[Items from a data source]
[Start of section]
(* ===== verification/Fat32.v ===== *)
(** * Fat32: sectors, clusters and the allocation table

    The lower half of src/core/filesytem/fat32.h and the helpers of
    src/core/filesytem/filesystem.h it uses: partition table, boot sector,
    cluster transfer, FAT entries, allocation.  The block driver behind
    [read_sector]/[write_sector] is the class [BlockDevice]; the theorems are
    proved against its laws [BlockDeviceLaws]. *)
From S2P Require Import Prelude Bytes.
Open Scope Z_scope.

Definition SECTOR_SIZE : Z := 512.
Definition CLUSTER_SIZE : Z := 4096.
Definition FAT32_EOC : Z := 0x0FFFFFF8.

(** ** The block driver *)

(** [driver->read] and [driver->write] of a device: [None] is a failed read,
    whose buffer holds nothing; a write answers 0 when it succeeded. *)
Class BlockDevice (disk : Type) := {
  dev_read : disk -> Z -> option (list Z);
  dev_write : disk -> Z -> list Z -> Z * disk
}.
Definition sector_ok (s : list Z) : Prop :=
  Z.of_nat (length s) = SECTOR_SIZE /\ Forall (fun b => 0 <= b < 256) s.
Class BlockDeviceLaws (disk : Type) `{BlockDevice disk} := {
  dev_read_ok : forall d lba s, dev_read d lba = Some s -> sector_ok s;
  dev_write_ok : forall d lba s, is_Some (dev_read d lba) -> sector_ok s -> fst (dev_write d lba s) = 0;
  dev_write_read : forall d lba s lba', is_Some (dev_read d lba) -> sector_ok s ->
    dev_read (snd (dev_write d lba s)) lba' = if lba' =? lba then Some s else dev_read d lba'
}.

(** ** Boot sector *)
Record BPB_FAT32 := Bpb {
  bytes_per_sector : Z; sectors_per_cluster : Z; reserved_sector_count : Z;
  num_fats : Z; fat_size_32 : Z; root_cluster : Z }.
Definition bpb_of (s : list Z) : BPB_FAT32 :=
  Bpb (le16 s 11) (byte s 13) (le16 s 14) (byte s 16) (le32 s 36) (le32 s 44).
[End of section]
[Start of section]
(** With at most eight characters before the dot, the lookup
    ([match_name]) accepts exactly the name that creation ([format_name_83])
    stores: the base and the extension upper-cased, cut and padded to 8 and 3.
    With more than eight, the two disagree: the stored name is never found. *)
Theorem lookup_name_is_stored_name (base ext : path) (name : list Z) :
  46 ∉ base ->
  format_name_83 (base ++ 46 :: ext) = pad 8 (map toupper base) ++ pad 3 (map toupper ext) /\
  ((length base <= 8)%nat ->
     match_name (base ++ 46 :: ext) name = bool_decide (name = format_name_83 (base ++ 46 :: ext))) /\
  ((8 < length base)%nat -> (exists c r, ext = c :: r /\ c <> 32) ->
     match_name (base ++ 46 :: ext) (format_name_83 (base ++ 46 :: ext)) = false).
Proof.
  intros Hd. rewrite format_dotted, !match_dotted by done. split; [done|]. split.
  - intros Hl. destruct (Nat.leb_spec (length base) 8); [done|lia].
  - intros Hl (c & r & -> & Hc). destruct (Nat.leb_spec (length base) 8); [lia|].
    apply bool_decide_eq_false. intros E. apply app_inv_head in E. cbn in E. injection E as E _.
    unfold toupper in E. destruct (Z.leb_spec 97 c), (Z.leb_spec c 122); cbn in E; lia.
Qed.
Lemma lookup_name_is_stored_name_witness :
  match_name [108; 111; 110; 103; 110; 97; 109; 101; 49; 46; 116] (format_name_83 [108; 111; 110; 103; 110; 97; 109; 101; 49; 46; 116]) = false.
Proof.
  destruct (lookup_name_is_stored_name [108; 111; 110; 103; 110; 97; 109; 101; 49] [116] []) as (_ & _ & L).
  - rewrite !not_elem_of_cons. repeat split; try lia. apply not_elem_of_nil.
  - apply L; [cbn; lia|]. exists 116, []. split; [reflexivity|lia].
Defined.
[End of section]
* **YOUR ASSIGNMENT**
Pull out every line in the data above that has the word "rewrite".

* **EXERCISE OUTPUT**
  intros Hd. rewrite format_dotted, !match_dotted by done. split; [done|]. split.
  - rewrite !not_elem_of_cons. repeat split; try lia. apply not_elem_of_nil.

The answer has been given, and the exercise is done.